Identification of HBV-MLL4 Integration and Its Molecular Basis in Chinese Hepatocellular Carcinoma

• Published in: PloS one Vol. 10; no. 4; p. e0123175
• Main Authors: Dong, Hua, Zhang, Lan, Qian, Ziliang, Zhu, Xuehua, Zhu, Guanshan, Chen, Yunqin, Xie, Xiaoying, Ye, Qinghai, Zang, Jie, Ren, Zhenggang, Ji, Qunsheng
• Format: Journal Article
• Language: English
• Published: United States Public Library of Science 22.04.2015; Public Library of Science (PLoS)

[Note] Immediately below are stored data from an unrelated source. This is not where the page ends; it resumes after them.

Lemma sample_asked v :
  v = VERSION_10 \/ v = VERSION_11 ->
  asked 0 nov_11 (sample_serving v 4096) METHOD_GET (bytes "/index.html") v RequestProps.sample_contents hello_page hello_reply.
Proof.
  intros Hv. split.
  - done.
  - done.
  - split; [unfold on_line; decide_closed|]. split; [done|]. unfold zlen. simpl. lia.
  - apply sample_sendable.
  - done.
  - done.
  - eexists. split; [done|]. reflexivity.
  - apply hello_answers.
  - split; [by left|apply hello_reply_ok].
Qed.

Lemma service_answers_witness :
  let s := sample_serving VERSION_11 4096 in
  let l := Calls true true true true true true [] None true in
  wp (service_round (HttpDate.mktime 0) EIO nov_11 site_size (fun _ => None) site_stat [None] 50 l s) [] (fun '(e, s') o' =>
    e = Continues /\ o' = [] /\ unlogged (sv_srv s) (sv_srv s') /\
    exists w0, unused w0 /\
      ready 0 s' [] ([] ++ sent_page nov_11 false VERSION_11 200 (rp_fields hello_reply (modified nov_11 w0)) sample_body)).
Proof.
  intros s l.
  apply (service_answers 0 EIO nov_11 site_size (fun _ => None) site_stat [None]) with
    (m := METHOD_GET) (u := bytes "/index.html") (w := RequestProps.sample_contents) (p := hello_page) (r := hello_reply).
  - discriminate.
  - apply (sample_ready VERSION_11 4096); [lia|done].
  - by eexists _, _.
  - apply sample_asked. by right.
  - apply Nat.ltb_lt. vm_compute. reflexivity.
Defined.

Lemma unflushed_lost_witness :
  let s := sample_serving VERSION_10 4096 in
  let l := Calls true true true true true true [] None true in
  wp (service_round (HttpDate.mktime 0) EIO nov_11 site_size (fun _ => None) site_stat [None] 50 l s) [] (fun '(e, s') o' =>
    e = Returns success /\ o' = [] /\
    exists w0, unused w0 /\
      let w1 := <[G Gh_connection := Some (bytes "close")]> (rp_fields hello_reply (modified nov_11 w0)) in
      let answer := sent_page nov_11 false VERSION_10 200 w1 sample_body in
      Connection.rep (sv_conn s') [] ([] ++ answer) /\
      (zlen answer <= 4096 -> forall rc t,
         outbox (cn_sock (connection_recycle rc t (snd (connection_reclaim_write_buffer (sv_conn s'))))) = [])).
Proof.
  intros s l.
  apply (unflushed_lost 0 EIO nov_11 site_size (fun _ => None) site_stat [None]) with
    (m := METHOD_GET) (u := bytes "/index.html") (w := RequestProps.sample_contents) (p := hello_page) (r := hello_reply).
  - discriminate.
  - apply (sample_ready VERSION_10 4096); [lia|done].
  - by eexists _, _.
  - apply sample_asked. by left.
  - apply Nat.ltb_lt. vm_compute. reflexivity.
  - done.
Defined.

• Subjects: Alternative Splicing; Antigens; Asian Continental Ancestry Group - genetics; Carcinoma, Hepatocellular - genetics; Carcinoma, Hepatocellular - virology; Copy number; DNA sequencing; DNA-Binding Proteins - genetics; DNA-Binding Proteins - metabolism; Education; Exons; Gene expression; Gene Expression Profiling; Gene Expression Regulation, Neoplastic; Gene sequencing; Genes; Genome, Human - genetics; Genomes; Genomics; Genotype; Genotype & phenotype; Genotypes; Health aspects; Hepatitis; Hepatitis B; Hepatitis B virus - physiology; Hepatocellular carcinoma; Humans; Infections; Integration; Introns; Laboratories; Liver cancer; Liver Neoplasms - genetics; Liver Neoplasms - virology; Overexpression; p53 Protein; Patients; RNA; Transcription, Genetic; Transgenic animals; Tumor proteins; Tumorigenesis; Virus Integration; China
• ISSN: 1932-6203; 1932-6203
• DOI: 10.1371/journal.pone.0123175

To gain molecular insights of HBV integration that may contribute to HCC tumorigenesis, we performed whole transcriptome sequencing and whole genome copy number profiling of hepatocellular carcinoma (HCC) samples from 50 Chinese patients. We identified a total of 33 HBV-human integration sites in 16 of 44 HBV-positive HCC tissues, which were enriched in HBV genotype C-infected patients. In addition, significantly recurrent HBV-MLL4 integration (18%; 8/44) was found in this cohort of patients. Using long-range PCR and Sanger sequencing, we comprehensively characterized gDNA and cDNA sequences that encode for the HBV-MLL4 transcripts, and we revealed that HBV integration into MLL4 exons led to much higher mRNA expression of MLL4 than the integration into MLL4 introns due to an alternative splicing mechanism. Moreover, the HBV-MLL4 integration occurred almost exclusively in CTNNB1 and TP53 wild-type patients. The integration was also associated with a distinct gene expression profile. In conclusion, this is the first report on the molecular basis of the MLL4 integration driving MLL4 over-expression. HBV-MLL4 integration occurred frequently in Chinese HCC patients, representing a unique molecular segment for HCC with HBV infection.